GDPR - Action required: Updated advice regarding Data Protection Officers

Monday, May 14, 2018


Following campaigning by national Pharmacy and healthcare bodies for an exception to the requirement for a DPO for smaller pharmacy businesses, the Minister for Digital and Creative industries Margot James MP has now clarified that the Government believes that primary care service providers should in fact have a “single point of contact for data protection matters”, as they “process sizeable quantities of sensitive health data”.

In the guidance provided to members, the advice was that smaller community pharmacy businesses “may also need to appoint a DPO”. We must now change this to advise that all contractors appoint a DPO as part of their journey towards GDPR compliance. We are disappointed by this outcome, and recognise that there is very little time to go before the GDPR go-live date of the 25th of May. However, please do remember that the Information Commissioner herself has written in her blog that:

“GDPR compliance will be an ongoing journey”; and “… if you can demonstrate that you have the appropriate systems and thinking in place you will find the ICO to be a proactive and pragmatic regulator aware of business needs and the real world”

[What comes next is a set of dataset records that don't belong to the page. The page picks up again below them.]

Lemma filter_same {A} (f g : A -> bool) (l : list A) :
  (forall x, In x l -> f x = g x) -> filter f l = filter g l.
Proof.
  induction l as [|a l IH]; simpl; intros H; [reflexivity|].
  rewrite (H a) by now left.
  destruct (g a); [f_equal|]; apply IH; intros x Hx; apply H; now right.
Qed.

(** The DELETEs of a list of streets, one by one. *)
Lemma flush_street_rows (L : list Street.t) :
  forall db,
    flush_rows (map (fun x => (Streets, Street.id x)) L) db
    = mkDB (cities db) (neighborhoods db)
           (filter (fun x => negb (existsb (fun y => Street.id x =? Street.id y) L))
                   (streets db))
           (police_stations db).
Proof.
  induction L as [|a L IH]; intros db.
  - simpl; rewrite filter_all by reflexivity; now destruct db.
  - rewrite map_cons, flush_rows_cons, IH; simpl.
    rewrite filter_twice; f_equal; apply filter_same; intros x _.
    now rewrite negb_orb.
Qed.

Lemma flush_rows_app (d1 d2 : list (table * Z)) (db : DB) :
  flush_rows (d1 ++ d2) db = flush_rows d2 (flush_rows d1 db).
Proof. apply fold_left_app. Qed.

Lemma delete_order_neighborhood (db : DB) (n : Neighborhood.t) :
  delete_order (cascade_neighborhood db n)
  = map (fun x => (Streets, Street.id x))
        (filter (fun x => Street.neighborhood_id x =? Neighborhood.id n) (streets db))
    ++ [(Neighborhoods, Neighborhood.id n)].
Proof.
  unfold delete_order, cascade_neighborhood; simpl.
  set (S := filter _ (streets db)).
  assert (H1 : filter (is_table Streets) (map (fun x => (Streets, Street.id x)) S)
               = map (fun x => (Streets, Street.id x)) S)
    by (apply filter_all; intros r Hr; apply in_map_iff in Hr; now destruct Hr as (x & <- & _)).
  assert (H2 : forall t, t <> Streets ->
               filter (is_table t) (map (fun x => (Streets, Street.id x)) S) = []).
  { intros t Ht; apply filter_none; intros r Hr; apply in_map_iff in Hr.
    destruct Hr as (x & <- & _); destruct t; simpl; congruence. }
  rewrite H1, !H2 by discriminate. now rewrite app_nil_r.
Qed.

(** X18: in a store whose street ids are pairwise different, deleting a
    neighborhood that exists removes the neighborhood and exactly the streets
    that refer to it; cities, police stations and the streets of other
    neighborhoods are as before. *)
Theorem delete_neighborhood_exact (db : DB) (i : Z) :
  NoDup (map Street.id (streets db)) ->
  (exists n, In n (neighborhoods db) /\ Neighborhood.id n = i) ->
  get_session None (block (delete_neighborhood i)) db
  = (committed_as (mkDB (cities db)
                        (filter (fun n => negb (Neighborhood.id n =? i)) (neighborhoods db))
                        (filter (fun x => negb (Street.neighborhood_id x =? i)) (streets db))
                        (police_stations db)),
     Completed tt).
Proof.
  intros Hk (n0 & Hin0 & Hid0).
  destruct (find_id_some Neighborhood.id _ _ _ Hin0 Hid0) as (n & Hf).
  pose proof (find_id_In _ _ _ _ Hf) as [Hin Hid].
  rewrite delete_neighborhood_run, Hf, delete_order_neighborhood, flush_rows_app,
    flush_street_rows, Hid.
  unfold flush_rows; cbn [fold_left delete_row]; unfold has_neighborhood;
    cbn [cities neighborhoods streets police_stations].
  rewrite (existsb_witness _ _ n Hin) by now apply Z.eqb_eq.
  do 3 f_equal. rewrite filter_twice; apply filter_same; intros x Hx.
  destruct (Z.eqb_spec (Street.neighborhood_id x) i) as [E|E]; simpl;
    [apply andb_false_r|rewrite andb_true_r].
  apply negb_true_iff, existsb_none; intros y Hy; apply filter_In in Hy.
  destruct Hy as [Hy Hyn]; apply Z.eqb_eq in Hyn; apply Z.eqb_neq; intros Hxy.
  assert (x = y) by now apply (same_id_same_row Street.id (streets db)).
  congruence.
Qed.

In essence, the regulator is not expecting full compliance from all data controllers and processors from the 25th, not least because the associated UK legislation is not yet in place. Whilst there is no need to panic, you should start considering what action to take with regards to appointing a DPO now. We will update our guidance and workbook to reflect this change in advice this week.

Appointing a Data Protection Officer

A Data Protection Officer can be an internal employee or an external person with whom you contract. The ICO has provided guidance about the role, skills and responsibility which should be held by a DPO, which is briefly summarised below:

  • A DPO helps you to monitor internal compliance, advise on your data protection obligations and act as a contact point for data subjects and the ICO
  • A DPO must be able to function independently, be an expert in data protection, be adequately resourced and report to the highest management level.
  • In some cases, several organisations may work together to appoint a single DPO between them.